+++ INFORMATION +++

(* ===== verification/Exec.v ===== *)
(** * Exec: running a command

    The operation of crates/ash-ops/src/exec.rs over [Streams] and [Process].  A process
    answers with the chunks that its parent reads of its two streams; each chunk is taken
    in by the task of its stream at a turn of its own, between turns of the others.  The
    wait for the process ends at a turn of its own too, when the program is cancelled, its
    deadline has passed, or the process has exited, looked at in this order.  When the
    operation ends early while its tasks still read, they go on among the others. *)

From S2P Require Import Prelude Text Glob AsonModel AsonCodec AsonSound Capability Request RequestFacts.
From S2P Require Import Response ResponseFacts Budget Paths Store Capture Governor Runtime Workspace.
From S2P Require Import Disk Mutation Permits NativeTree Projection ProjectionFacts Patch WorkspaceRead.
From S2P Require Import Semantic ServiceFacts Queries Reference Process Streams.

Definition MAX_STDIN_BYTES : Z := 64 * 1024 * 1024.

(** ** Data *)

Inductive Stop : Type := StopExited (exit : ProcessExit) | StopTimedOut | StopCancelled.

(** [Capture], when its stream has ended; and the locals of the task until then. *)
Record ExecCapture : Type := mkExecCapture {
  xc_content : option CapturedContent; xc_quota_error : option StoreError; xc_text : StreamText }.
Record CaptureTask : Type := mkTask {
  tk_content : StoreCapture; tk_quota_error : option StoreError; tk_text : StreamText }.

(** How the file operations of an [append] end at a turn. *)
Class SpoolWrites : Type := { spool_append : nat -> AppendIo }.

(** ** Arguments *)

Definition stdin_bytes (source : InputSource) : op OperationError (option bytes) :=
  match source with
  | InNone => mret None
  | InInline value =>
      let b := str_bytes value in
      if MAX_STDIN_BYTES <? len b then op_fail OE_WorkLimit else mret (Some b)
  | InReference reference =>
      b ← with_lease reference (fun content => read_whole content MAX_STDIN_BYTES);
      if MAX_STDIN_BYTES <? len b then op_fail OE_WorkLimit else mret (Some b)
  end.

Definition environment_change (entry : str) : result OperationError EnvironmentChange :=
  match strip_prefix 45 entry with
  | Some name => Ok (EnvRemove (str_bytes name))
  | None =>
      match split_once 61 entry with
      | Some (name, value) => Ok (EnvSet (str_bytes name) (str_bytes value))
      | None => Err OE_WorkLimit
      end
  end.
Definition exec_environment (entries : list str) : result OperationError (list EnvironmentChange) :=
  mapM environment_change entries.

Definition exec_spec (a : ExecArgs) (stdin : option bytes) (environment : list EnvironmentChange) : ProcessSpec :=
  mkProcessSpec (ex_executable a) (ex_argv a) (ex_cwd a) environment
    (negb (Z.land (ex_flags a) EXEC_CLEAR_ENVIRONMENT =? 0))
    (match stdin with Some _ => PsPiped | None => PsNull end) PsPiped PsPiped.

(** ** Captures *)

Section captures.
Context `{spool : SpoolWrites}.

Definition on_store (f : Store.State -> Store.State) : op OperationError unit :=
  shared (fun sh => (Ok tt, with_store (f (sh_store sh)) sh)).

Definition start_task (store : nat) (limits : StoreLimits) : CaptureTask :=
  mkTask (Capture.capture store limits DEFAULT_CAPTURE_MEMORY_BYTES) None StreamText_default.

(** One turn of the loop of [capture]. *)
Definition take_chunk (chunk : bytes) (task : CaptureTask) : op OperationError CaptureTask :=
  match tk_quota_error task with
  | Some _ => mret task
  | None =>
      su ← get_surroundings;
      io ← ask (fun _ => spool_append);
      '(appended, content) ← shared (fun sh =>
        let '(appended, content, store) := Capture.append (su_store_limits su) io chunk (tk_content task) (sh_store sh) in
        (Ok (appended, content), with_store store sh));
      mret match appended with
           | Err e => mkTask content (Some e) (tk_text task)
           | Ok _ => mkTask content None (observe_text chunk (tk_text task))
           end
  end.

(** The chunks of both streams; [true] marks the standard error. *)
Fixpoint take_chunks (chunks : list (bool * bytes)) (tasks : CaptureTask * CaptureTask)
    : op OperationError (CaptureTask * CaptureTask) :=
  match chunks with
  | [] => mret tasks
  | (false, chunk) :: chunks => task ← take_chunk chunk tasks.1; take_chunks chunks (task, tasks.2)
  | (true, chunk) :: chunks => task ← take_chunk chunk tasks.2; take_chunks chunks (tasks.1, task)
  end.

(** The end of [capture]; a content that is not finished is dropped. *)
Definition end_task (ended : result IoKind unit) (task : CaptureTask) : op OperationError (result OperationError ExecCapture) :=
  let dropped {A} (r : result OperationError A) :=
    _ ← on_store (drop_reservation (cp_reservation (tk_content task)));
    mret r in
  match ended, tk_quota_error task with
  | Err _, _ => dropped (Err OE_Io)
  | Ok _, Some e => dropped (Ok (mkExecCapture None (Some e) (tk_text task)))
  | Ok _, None =>
      io ← ask su_spool;
      match finish io (tk_content task) with
      | Ok content => mret (Ok (mkExecCapture (Some content) None (tk_text task)))
      | Err e => dropped (Err (OE_Store e))
      end
  end.
End captures.

Fixpoint drop_contents (contents : list CapturedContent) : op OperationError unit :=
  match contents with
  | [] => mret tt
  | content :: contents =>
      _ ← on_store (drop_pending [cc_pending content]);
      drop_contents contents
  end.
Definition contents_of (captures : list ExecCapture) : list CapturedContent := omap xc_content captures.
(* ===== verification/Batch.v ===== *)
(** * Batch: the dispatch of requests and batches

    crates/ash-ops/src/lib.rs and crates/ash-ops/src/batch.rs: a request is authorized and
    goes to its operation, a batch runs its nodes through the scheduler of [Dag].  A node
    runs as a program of its own, with its own counters and its own path dictionary over the
    session of its parent: what the world shows to that program ([Children]), and which of
    the running nodes ends next, are arbitrary; what the nodes do to the session is among
    the others' moves for the parent, which waits. *)

From S2P Require Import Prelude Text Graph Glob AsonModel AsonCodec AsonSound Capability Request RequestFacts.
From S2P Require Import RequestEnvelope Response ResponseFacts Budget Dag Paths Store Capture Governor Runtime Workspace.
From S2P Require Import Disk Mutation Permits NativeTree Projection ProjectionFacts Patch Authorization WorkspaceRead.
From S2P Require Import Semantic ServiceFacts Queries SnapshotManifest Snapshot Reference Process Streams Exec.

(** ** Operations *)

Section leaves.
Context `{lib : Libraries} `{sort : UnstableSort} `{engine : RegexEngine} `{host : ProcessHost} `{spool : SpoolWrites}.

Definition execute_leaf (request : Request) : op OperationError FinalResponse :=
  match rq_arguments request with
  | AExec a => exec_execute request a
  | ARead a => read_execute request a
  | AList a => list_execute request a
  | ASearch a => search_execute request a
  | APatch a => patch_execute request a
  | AFs actions => fs_execute request actions
  | ASnapshot a => snapshot_execute request a
  | ARef a => reference_execute request a
  | ABatch _ | ACancel _ => op_fail OE_Unsupported
  end.

(** An error becomes an answer. *)
Definition answering (request_id : Z) (m : op OperationError FinalResponse) : op OperationError FinalResponse :=
  r ← op_try m;
  match r with
  | Ok response => mret response
  | Err e => op_lift (into_response e request_id)
  end.

Definition execute_leaf_response (request : Request) : op OperationError FinalResponse :=
  answering (rq_id request) (execute_leaf request).

(** ** Nodes *)

(** What the world shows to the program of a node, by the node's identifier, and the order
    in which the running nodes end. *)
Class Children : Type := { child_view : Z -> Surroundings * Progress; child_order : nat -> nat }.

(** The session of the parent around what the world shows to a child. *)
Definition in_session (su view : Surroundings) : Surroundings :=
  mkSurroundings (su_system view) (su_cancelled view) (su_now view) (su_permit view) (su_worker view) (su_spool view)
    (su_others view) (su_session su) (su_store su) (su_store_limits su) (su_clock view) (su_poisoned view)
    (su_root su) (su_tree view) (su_priority view).

(** [Program::child]: counters and a dictionary of its own. *)
Definition child_program (budget : Budget) (output_limit deadline max_paths : Z) (st : Progress) : result EngineError Progress :=
  tracker ← map_err EE_Budget (BudgetTracker_new_with_deadline budget output_limit deadline);
  paths ← map_err EE_Paths (PathDictionary_new max_paths);
  Ok (mkProgress (pg_world st) (with_paths paths (with_budget tracker (pg_shared st))) (pg_turn st)).

Record Executed : Type := mkExecuted { xe_state : BatchNodeState; xe_status : Status; xe_encoded : bytes }.

(** What the nodes of a batch share. *)
Record BatchContext : Type := mkBatchContext {
  bc_budget : Budget; bc_output : Z; bc_deadline : Z; bc_max_paths : Z; bc_surroundings : Surroundings }.

Section nodes.
Context `{children : Children} (context : BatchContext).

Definition execute_node_response (node : BatchNode) : Outcome OperationError FinalResponse :=
  match Request_new (node_id node) (node_arguments node) (bc_budget context) with
  | Err _ => Fail_ OE_InvalidArgument
  | Ok request =>
      let '(view, st) := child_view (node_id node) in
      match child_program (bc_budget context) (bc_output context) (bc_deadline context) (bc_max_paths context) st with
      | Err e => Fail_ (OE_Engine e)
      | Ok st => ((_ ← acquire; execute_leaf_response request) (in_session (bc_surroundings context) view) st).1
      end
  end.

(** The answer of a node; none when the process dies. *)
Definition node_answer (node : BatchNode) : option (result OperationError FinalResponse) :=
  match execute_node_response node with
  | Done response => Some (Ok response)
  | Fail_ e => Some (into_response e (node_id node))
  | Crash => None
  end.

Definition node_state (status : Status) : BatchNodeState :=
  match status with Success => BSucceeded | SCancelled => BCancelled | _ => BFailed end.

Definition execute_node (node : BatchNode) : result OperationError (option Executed) :=
  match node_answer node with
  | None => Ok None
  | Some answer =>
      response ← answer;
      text ← encoded response;
      Ok (Some (mkExecuted (node_state (fp_status response)) (fp_status response) (str_bytes text)))
  end.

(** The closure that [execute_dag] runs. *)
Definition run_node (node : BatchNode) : result OperationError (DagCompletion (option Executed)) :=
  outcome ← execute_node node;
  Ok (mkCompletion outcome (match outcome with Some x => bool_decide (xe_state x = BSucceeded) | None => false end)).
End nodes.
End leaves.
Lemma authorize_wp policy request st :
  store_fine st ->
  op_wp su (authorize hash keyed_hash policy request)
    (fun answer st' => mask_extra (required_capabilities (rq_arguments request)) (policy_mask policy) = 0
       /\ match answer with
          | None => Z.land (required_capabilities (rq_arguments request)) (po_approval policy) = 0
              \/ permitted policy request st'
          | Some r => challenged policy request r st'
          end)
    (fun _ _ => True) (fun _ => False) st.
Proof.
  intros Hst. unfold authorize. set (required := required_capabilities _).
  destruct (Z.eqb_spec (mask_extra required (policy_mask policy)) 0) as [Hmask|]; cbn [negb]; [|done].
  destruct (Z.eqb_spec (Z.land required (po_approval policy)) 0) as [|Happ]; [by split; [|left]|].
  eapply keeps_bind; [apply keeps_lift|done|done|]. intros st1 Hst1 authority Ha%ok_or_ok.
  destruct (bool_decide_reflect (pa_policy_digest authority = po_digest policy)) as [Hd|]; cbn [negb]; [|done].
  eapply keeps_bind; [apply keeps_lift|done|done|]. intros st2 Hst2 digest Hdig.
  eapply keeps_bind; [apply keeps_surroundings|done|done|]. intros st3 Hst3 ? ->.
  assert (forall code st, store_fine st ->
    code = match rq_permit request with Some _ => PermitInvalid | None => PermitRequired end ->
    op_wp su (response ← challenge_response hash keyed_hash policy authority request (Z.land required (po_approval policy)) digest code;
              mret (Some response))
      (fun answer st' => mask_extra required (policy_mask policy) = 0
         /\ match answer with None => Z.land required (po_approval policy) = 0 \/ permitted policy request st'
            | Some r => challenged policy request r st' end) (fun _ _ => True) (fun _ => False) st) as Hchallenge.
  { intros code st4 Hst4 ->. apply op_wp_bind. eapply op_wp_mono; [by apply challenge_response_wp| |done..].
    intros r st5 (c & document & reference & content & store' & (Hv & H1 & H2 & H3 & H4 & H5 & now & turn & Hn & Hx) & He & Hg & Hread & Hr).
    unfold op_wp. cbn. split; [done|]. exists authority, digest, c, document, reference, content, store', now, turn.
    by rewrite <- Hd. }
  destruct (rq_permit request) as [token|] eqn:Hp.
  - apply op_wp_bind, op_wp_bind. pose proof (verify_permit_wp authority token (Z.land required (po_approval policy)) digest st3 Hst3) as Hv.
    unfold op_wp at 1, op_try. unfold op_wp in Hv. destruct (verify_permit _ _ _ _ _ _ su st3) as [[[]|e|] st4]; [|by apply Hchallenge|done].
    destruct Hv as (s & now & c & Hacc & Hpend & Hused). unfold op_wp. cbn. split; [done|]. right.
    by exists authority, token, digest, s, now, c.
  - apply op_wp_bind. by apply Hchallenge.
Qed.

End authorize.

(** C7: A request whose capabilities go beyond the policy is refused before anything
    happens.  Otherwise it runs only when what it needs is granted outright, or when it
    presented the token of an unexpired challenge for this session, these capabilities
    and this action, which nobody can present again (the time of the comparison is pinned
    where histories of acceptances are considered); or it is answered by a denial that
    refers to a retained challenge for exactly this request, which reads back whole. *)
Theorem authorize_guards (hash : bytes -> bytes) (keyed_hash : bytes -> bytes -> bytes) (su : Surroundings)
    (policy : AuthorizationPolicy) (request : Request) (st : Progress)
    (Hcompany : store_company hash su) (Hstore : store_fine hash su st)
    (Hbytes : sl_max_bytes (su_store_limits su) < u64_max)
    (Hentries : sl_max_entries (su_store_limits su) < u64_max) :
  let required := required_capabilities (rq_arguments request) in
  let outcome := authorize hash keyed_hash policy request su st in
  (mask_extra required (policy_mask policy) <> 0 -> outcome = (Fail_ OE_CapabilityDenied, st))
  /\ match outcome with
     | (Done None, st') => mask_extra required (policy_mask policy) = 0
         /\ (Z.land required (po_approval policy) = 0 \/ permitted hash keyed_hash su policy request st')
     | (Done (Some r), st') => mask_extra required (policy_mask policy) = 0 /\ challenged hash su policy request r st'
     | (Fail_ _, _) => True
     | (Crash, _) => False
     end.
Proof.
  cbv zeta. split.
  - intros H. unfold authorize. by apply Z.eqb_neq in H as ->.
  - pose proof (authorize_wp hash keyed_hash su Hcompany Hbytes Hentries policy request st Hstore) as H.
    unfold op_wp in H. by destruct (authorize _ _ _ _ su st) as [[[r|]|e|] st'].
Qed.

(** Reading a file needs an approval that was not given. *)
Definition toy_policy : AuthorizationPolicy := mkPolicy (repeat 3 16) 0 ALL_CAPABILITY_MASK (Some toy_authority) DEFAULT_CHALLENGE_TTL.
Definition toy_hash (data : bytes) : bytes := toy_mac [] data.
Definition toy_request : Request := request_of (APatch small_patch).
Definition toy_progress : Progress :=
  mkProgress small_world (with_budget (mkTracker 100000 100000 100 1000 0 0) small_shared) 0.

+++

* WORK ITEM: Only the number is wanted: how many lines in the data include the word "Runtime"?

* RESULT: 2